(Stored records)
BEGIN

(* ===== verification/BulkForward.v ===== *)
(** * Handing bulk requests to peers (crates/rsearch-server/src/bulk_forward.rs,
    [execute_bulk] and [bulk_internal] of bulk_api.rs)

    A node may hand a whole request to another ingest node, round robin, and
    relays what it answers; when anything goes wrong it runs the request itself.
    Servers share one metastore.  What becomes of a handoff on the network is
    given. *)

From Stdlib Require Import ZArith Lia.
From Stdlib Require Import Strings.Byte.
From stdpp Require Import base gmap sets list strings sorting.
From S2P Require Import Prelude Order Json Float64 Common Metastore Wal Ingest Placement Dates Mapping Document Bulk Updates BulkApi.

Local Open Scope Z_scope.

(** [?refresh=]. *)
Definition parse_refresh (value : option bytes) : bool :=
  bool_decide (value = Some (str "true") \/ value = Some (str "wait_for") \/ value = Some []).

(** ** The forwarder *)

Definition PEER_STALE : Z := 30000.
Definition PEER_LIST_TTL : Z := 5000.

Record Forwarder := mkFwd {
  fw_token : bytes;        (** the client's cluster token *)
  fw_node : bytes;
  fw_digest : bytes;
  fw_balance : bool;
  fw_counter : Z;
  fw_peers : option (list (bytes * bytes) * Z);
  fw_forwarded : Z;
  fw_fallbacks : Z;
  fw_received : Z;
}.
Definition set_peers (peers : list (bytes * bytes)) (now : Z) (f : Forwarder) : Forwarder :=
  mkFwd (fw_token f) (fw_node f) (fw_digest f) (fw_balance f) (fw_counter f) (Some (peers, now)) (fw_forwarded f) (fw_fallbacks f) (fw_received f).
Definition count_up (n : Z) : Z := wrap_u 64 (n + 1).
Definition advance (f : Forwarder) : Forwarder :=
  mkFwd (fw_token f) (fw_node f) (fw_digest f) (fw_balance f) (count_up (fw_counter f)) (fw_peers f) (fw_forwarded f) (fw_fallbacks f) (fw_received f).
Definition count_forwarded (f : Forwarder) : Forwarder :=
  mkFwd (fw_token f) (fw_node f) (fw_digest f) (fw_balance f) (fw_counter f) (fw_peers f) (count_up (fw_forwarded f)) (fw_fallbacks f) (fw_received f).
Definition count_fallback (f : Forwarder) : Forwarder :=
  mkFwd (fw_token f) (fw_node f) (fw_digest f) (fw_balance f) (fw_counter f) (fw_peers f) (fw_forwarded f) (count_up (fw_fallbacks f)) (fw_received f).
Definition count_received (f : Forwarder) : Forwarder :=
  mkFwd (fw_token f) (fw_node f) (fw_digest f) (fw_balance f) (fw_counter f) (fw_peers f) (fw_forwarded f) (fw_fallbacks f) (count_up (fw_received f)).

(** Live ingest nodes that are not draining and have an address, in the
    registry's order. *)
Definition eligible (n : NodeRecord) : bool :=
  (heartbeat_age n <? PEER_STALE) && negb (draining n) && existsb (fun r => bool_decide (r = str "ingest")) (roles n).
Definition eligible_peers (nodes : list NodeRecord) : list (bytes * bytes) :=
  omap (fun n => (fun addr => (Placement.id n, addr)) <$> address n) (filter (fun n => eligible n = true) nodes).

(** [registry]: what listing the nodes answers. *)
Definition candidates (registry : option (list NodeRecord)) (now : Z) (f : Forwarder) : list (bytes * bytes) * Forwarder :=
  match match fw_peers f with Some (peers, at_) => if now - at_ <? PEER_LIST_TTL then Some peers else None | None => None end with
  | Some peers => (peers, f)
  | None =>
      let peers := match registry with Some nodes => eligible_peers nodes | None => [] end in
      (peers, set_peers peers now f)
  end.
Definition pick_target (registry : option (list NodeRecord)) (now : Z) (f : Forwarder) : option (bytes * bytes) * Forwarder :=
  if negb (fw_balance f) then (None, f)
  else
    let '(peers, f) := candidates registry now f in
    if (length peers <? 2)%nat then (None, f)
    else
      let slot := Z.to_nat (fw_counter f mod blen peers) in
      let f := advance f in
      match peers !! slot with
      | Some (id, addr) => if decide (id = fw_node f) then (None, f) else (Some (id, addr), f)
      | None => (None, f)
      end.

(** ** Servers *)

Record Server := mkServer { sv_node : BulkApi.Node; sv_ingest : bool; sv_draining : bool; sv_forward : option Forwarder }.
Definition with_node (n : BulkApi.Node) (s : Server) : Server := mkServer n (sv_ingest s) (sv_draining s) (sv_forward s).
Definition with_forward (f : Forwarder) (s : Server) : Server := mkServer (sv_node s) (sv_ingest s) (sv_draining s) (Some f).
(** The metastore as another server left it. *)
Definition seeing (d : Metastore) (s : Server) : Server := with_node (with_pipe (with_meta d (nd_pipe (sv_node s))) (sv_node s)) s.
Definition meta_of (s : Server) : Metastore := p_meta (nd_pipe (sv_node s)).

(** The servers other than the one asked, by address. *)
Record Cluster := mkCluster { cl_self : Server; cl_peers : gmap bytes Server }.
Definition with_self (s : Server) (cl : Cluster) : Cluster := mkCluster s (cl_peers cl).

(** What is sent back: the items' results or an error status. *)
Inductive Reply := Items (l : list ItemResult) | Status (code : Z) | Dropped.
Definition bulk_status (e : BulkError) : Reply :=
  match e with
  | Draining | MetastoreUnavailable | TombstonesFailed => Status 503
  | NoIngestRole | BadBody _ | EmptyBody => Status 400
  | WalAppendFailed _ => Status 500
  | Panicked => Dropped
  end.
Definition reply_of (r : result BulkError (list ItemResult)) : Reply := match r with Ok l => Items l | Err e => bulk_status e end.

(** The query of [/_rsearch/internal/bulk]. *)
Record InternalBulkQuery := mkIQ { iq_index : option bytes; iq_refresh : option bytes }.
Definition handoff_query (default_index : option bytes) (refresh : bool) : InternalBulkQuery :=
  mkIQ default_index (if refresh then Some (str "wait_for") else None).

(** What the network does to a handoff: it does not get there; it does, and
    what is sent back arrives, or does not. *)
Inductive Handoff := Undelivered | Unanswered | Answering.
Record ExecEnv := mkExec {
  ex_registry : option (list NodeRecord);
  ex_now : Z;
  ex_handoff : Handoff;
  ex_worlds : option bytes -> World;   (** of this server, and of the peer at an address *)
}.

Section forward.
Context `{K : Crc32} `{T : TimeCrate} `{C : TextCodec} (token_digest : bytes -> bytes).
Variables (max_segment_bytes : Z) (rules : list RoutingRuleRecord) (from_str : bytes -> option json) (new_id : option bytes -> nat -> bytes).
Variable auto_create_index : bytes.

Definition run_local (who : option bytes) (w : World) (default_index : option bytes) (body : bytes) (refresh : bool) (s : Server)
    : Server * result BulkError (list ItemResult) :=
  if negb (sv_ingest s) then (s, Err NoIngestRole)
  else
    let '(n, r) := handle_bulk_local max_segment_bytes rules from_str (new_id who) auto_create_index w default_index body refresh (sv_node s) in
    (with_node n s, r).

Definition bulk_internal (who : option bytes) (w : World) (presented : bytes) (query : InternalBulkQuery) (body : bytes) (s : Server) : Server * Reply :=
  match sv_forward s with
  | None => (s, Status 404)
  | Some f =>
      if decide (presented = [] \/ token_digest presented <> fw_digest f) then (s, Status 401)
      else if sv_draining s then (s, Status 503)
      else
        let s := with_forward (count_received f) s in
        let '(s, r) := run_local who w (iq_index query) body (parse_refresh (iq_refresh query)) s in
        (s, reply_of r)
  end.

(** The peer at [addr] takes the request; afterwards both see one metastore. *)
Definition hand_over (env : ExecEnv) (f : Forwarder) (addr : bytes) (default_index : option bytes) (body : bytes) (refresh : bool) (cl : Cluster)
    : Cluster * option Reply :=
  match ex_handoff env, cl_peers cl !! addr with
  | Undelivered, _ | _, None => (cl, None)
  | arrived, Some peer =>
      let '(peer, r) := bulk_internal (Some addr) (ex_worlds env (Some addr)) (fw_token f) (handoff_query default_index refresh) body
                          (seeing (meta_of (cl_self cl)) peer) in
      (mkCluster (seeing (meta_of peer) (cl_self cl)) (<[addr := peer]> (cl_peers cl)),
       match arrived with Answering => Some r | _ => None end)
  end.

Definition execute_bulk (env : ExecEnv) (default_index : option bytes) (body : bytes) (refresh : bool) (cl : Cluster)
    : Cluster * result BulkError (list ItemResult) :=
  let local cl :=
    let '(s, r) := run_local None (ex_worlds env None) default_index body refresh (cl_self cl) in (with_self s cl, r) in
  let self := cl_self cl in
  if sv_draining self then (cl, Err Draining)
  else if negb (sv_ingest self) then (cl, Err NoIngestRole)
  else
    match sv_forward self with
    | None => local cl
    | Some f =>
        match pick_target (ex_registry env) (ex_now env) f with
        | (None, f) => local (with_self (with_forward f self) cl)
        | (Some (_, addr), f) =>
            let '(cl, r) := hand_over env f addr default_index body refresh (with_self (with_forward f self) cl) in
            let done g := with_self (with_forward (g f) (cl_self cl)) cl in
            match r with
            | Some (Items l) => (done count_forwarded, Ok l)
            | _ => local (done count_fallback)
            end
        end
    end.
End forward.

END
BEGIN

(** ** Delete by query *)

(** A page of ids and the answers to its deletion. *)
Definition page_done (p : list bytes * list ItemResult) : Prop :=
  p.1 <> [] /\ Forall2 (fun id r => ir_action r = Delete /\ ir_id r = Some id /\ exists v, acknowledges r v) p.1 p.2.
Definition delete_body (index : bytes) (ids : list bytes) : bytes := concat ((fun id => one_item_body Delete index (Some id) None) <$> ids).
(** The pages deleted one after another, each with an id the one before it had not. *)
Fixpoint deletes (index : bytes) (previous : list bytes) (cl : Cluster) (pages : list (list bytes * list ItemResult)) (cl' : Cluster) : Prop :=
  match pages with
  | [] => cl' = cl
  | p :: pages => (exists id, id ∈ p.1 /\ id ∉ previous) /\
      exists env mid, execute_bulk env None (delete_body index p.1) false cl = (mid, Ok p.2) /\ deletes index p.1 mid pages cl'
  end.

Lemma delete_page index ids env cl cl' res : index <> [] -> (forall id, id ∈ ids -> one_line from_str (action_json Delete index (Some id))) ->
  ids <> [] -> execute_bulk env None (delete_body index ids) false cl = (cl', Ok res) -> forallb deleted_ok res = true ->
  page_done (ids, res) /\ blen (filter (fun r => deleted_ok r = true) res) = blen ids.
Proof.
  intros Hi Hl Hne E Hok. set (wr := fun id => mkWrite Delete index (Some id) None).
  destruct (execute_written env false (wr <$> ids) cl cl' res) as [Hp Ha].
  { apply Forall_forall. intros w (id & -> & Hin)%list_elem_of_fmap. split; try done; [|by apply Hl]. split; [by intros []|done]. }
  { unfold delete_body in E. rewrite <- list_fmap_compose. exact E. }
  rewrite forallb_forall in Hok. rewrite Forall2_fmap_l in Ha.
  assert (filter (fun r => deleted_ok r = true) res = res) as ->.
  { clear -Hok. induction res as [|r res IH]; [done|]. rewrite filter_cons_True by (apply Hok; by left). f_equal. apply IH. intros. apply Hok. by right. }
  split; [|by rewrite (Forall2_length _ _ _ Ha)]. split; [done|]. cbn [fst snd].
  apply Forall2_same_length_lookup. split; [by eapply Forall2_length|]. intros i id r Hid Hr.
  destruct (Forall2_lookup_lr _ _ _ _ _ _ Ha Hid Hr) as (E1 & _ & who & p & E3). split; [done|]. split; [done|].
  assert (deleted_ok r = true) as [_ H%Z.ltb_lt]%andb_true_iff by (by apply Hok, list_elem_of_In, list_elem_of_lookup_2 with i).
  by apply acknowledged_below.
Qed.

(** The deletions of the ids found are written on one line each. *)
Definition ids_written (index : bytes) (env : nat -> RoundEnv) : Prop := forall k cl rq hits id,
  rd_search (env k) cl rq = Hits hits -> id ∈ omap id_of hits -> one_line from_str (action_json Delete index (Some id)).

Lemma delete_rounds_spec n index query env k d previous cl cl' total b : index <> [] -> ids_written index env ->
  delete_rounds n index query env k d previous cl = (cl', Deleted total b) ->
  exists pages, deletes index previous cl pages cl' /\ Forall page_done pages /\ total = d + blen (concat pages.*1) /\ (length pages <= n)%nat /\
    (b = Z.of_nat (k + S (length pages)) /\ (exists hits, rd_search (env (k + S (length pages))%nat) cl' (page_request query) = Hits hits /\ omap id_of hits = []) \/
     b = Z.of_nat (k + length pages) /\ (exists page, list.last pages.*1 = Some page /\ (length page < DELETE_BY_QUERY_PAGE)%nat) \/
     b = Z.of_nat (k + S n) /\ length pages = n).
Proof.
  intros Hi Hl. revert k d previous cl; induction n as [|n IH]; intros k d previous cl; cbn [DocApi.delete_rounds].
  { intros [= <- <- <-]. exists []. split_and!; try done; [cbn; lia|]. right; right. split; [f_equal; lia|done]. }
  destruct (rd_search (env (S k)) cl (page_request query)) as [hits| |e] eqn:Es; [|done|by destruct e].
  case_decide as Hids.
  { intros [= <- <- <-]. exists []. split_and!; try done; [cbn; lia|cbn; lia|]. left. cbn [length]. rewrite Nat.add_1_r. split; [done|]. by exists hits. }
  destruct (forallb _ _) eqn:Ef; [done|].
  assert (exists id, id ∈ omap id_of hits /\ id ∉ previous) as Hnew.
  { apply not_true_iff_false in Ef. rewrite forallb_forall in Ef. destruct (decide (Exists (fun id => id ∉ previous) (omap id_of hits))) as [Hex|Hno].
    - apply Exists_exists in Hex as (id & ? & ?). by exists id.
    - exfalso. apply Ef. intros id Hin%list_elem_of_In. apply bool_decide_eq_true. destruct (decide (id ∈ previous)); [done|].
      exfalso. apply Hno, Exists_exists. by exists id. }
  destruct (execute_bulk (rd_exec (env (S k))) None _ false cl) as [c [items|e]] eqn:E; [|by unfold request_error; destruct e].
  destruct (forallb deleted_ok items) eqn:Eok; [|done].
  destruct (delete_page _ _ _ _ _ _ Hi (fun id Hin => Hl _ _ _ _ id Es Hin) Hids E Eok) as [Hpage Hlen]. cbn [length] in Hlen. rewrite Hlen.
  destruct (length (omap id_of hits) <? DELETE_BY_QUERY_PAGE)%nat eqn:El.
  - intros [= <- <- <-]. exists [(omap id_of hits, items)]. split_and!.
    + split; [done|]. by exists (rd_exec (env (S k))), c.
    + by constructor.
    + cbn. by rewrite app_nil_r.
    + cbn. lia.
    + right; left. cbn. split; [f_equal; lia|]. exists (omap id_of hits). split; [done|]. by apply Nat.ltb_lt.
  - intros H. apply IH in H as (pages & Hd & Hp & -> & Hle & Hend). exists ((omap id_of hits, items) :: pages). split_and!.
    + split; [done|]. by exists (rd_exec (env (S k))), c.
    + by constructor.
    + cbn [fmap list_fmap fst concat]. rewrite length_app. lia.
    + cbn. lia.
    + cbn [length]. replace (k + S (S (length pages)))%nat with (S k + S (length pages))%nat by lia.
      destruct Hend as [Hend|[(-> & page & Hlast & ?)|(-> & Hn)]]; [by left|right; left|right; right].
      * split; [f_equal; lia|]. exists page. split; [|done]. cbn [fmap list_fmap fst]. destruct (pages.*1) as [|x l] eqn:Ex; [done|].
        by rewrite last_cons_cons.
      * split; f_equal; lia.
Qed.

END
BEGIN

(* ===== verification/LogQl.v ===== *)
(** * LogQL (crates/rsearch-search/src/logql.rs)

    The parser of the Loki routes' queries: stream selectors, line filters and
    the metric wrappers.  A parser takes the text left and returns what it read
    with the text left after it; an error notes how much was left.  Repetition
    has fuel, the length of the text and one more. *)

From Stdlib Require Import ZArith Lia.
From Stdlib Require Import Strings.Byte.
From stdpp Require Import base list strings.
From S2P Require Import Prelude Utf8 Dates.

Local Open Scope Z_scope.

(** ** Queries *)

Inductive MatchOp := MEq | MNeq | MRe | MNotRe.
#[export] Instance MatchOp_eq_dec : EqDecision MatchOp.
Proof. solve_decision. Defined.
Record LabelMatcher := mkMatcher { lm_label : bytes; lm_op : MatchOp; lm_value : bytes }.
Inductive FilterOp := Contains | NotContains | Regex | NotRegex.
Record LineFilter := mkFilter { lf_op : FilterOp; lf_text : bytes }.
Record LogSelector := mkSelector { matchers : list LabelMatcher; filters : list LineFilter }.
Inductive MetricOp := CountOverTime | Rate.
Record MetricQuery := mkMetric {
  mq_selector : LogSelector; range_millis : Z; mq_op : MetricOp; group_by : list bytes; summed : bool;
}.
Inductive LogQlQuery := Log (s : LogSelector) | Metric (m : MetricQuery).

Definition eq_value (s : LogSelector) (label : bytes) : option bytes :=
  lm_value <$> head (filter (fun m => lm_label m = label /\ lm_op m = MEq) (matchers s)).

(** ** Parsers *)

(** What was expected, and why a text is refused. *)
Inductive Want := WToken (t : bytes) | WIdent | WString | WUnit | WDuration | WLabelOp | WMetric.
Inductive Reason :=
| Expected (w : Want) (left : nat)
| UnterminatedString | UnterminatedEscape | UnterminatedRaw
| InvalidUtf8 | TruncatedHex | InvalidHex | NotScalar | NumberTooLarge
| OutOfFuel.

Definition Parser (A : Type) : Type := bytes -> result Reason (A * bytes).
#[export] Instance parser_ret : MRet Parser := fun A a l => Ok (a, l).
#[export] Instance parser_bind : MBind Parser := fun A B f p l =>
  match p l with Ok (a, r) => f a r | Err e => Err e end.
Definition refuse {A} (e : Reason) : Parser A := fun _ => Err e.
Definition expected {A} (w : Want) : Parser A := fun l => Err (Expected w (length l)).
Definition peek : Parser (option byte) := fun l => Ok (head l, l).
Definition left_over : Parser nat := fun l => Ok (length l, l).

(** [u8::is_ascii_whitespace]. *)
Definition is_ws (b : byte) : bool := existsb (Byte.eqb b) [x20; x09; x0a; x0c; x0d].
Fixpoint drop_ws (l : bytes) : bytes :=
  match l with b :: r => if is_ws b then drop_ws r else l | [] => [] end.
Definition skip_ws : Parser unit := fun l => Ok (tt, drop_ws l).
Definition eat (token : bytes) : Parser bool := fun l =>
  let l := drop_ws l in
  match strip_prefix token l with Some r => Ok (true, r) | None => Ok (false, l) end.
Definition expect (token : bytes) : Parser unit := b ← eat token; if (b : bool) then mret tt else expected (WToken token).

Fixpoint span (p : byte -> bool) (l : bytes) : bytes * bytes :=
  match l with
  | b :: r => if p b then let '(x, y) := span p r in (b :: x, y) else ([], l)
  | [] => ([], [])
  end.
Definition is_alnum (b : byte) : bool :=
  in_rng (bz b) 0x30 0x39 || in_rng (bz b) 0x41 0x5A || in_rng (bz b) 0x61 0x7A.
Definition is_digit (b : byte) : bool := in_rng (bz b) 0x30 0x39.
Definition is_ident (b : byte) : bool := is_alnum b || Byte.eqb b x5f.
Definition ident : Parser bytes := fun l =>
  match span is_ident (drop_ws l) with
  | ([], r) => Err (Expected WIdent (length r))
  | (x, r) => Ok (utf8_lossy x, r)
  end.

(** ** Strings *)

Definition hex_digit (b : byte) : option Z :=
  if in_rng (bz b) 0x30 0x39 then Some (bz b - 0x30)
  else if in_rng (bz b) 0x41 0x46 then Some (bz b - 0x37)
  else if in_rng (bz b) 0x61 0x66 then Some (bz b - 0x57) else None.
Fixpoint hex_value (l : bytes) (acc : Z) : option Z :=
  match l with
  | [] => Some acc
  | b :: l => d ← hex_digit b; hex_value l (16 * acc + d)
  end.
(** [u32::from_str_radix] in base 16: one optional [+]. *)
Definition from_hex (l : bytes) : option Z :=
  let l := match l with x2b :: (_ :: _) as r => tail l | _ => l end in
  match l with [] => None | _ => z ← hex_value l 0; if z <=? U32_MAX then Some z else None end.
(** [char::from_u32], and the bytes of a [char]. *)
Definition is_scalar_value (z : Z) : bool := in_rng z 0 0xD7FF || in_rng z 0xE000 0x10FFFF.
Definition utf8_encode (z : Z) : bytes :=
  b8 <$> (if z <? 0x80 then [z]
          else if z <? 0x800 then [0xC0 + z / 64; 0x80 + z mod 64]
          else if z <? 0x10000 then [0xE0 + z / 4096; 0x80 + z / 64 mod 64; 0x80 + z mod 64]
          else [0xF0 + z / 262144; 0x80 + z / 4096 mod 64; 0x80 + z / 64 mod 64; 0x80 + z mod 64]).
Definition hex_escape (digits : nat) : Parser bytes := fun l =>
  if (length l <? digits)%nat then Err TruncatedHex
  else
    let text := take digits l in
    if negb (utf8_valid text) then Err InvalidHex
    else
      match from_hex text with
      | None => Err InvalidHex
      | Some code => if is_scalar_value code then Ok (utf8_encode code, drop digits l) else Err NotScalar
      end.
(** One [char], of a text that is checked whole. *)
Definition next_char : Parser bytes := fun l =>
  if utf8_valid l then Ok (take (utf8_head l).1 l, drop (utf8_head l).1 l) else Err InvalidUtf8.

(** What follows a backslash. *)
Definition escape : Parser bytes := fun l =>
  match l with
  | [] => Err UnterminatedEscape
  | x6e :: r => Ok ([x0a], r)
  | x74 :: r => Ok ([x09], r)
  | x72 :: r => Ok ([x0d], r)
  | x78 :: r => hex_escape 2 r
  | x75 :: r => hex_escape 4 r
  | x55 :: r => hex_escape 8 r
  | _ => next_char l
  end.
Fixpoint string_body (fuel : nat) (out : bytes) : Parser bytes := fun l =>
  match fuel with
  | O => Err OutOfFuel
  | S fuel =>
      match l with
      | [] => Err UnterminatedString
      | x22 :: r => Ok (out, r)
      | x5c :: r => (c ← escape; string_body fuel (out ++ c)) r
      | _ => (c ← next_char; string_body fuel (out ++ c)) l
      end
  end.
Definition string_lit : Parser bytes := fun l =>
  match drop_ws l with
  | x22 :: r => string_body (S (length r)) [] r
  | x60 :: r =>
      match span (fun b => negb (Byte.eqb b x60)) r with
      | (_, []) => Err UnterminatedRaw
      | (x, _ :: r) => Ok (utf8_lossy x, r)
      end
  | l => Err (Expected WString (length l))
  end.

END

Required work
Given the data above, transcribe exactly the lines from the one containing "ex_worlds : option" down to the one containing "Variable auto_create_index : bytes.", and no others.

Output of the exercise
  ex_worlds : option bytes -> World;   (** of this server, and of the peer at an address *)
}.

Section forward.
Context `{K : Crc32} `{T : TimeCrate} `{C : TextCodec} (token_digest : bytes -> bytes).
Variables (max_segment_bytes : Z) (rules : list RoutingRuleRecord) (from_str : bytes -> option json) (new_id : option bytes -> nat -> bytes).
Variable auto_create_index : bytes.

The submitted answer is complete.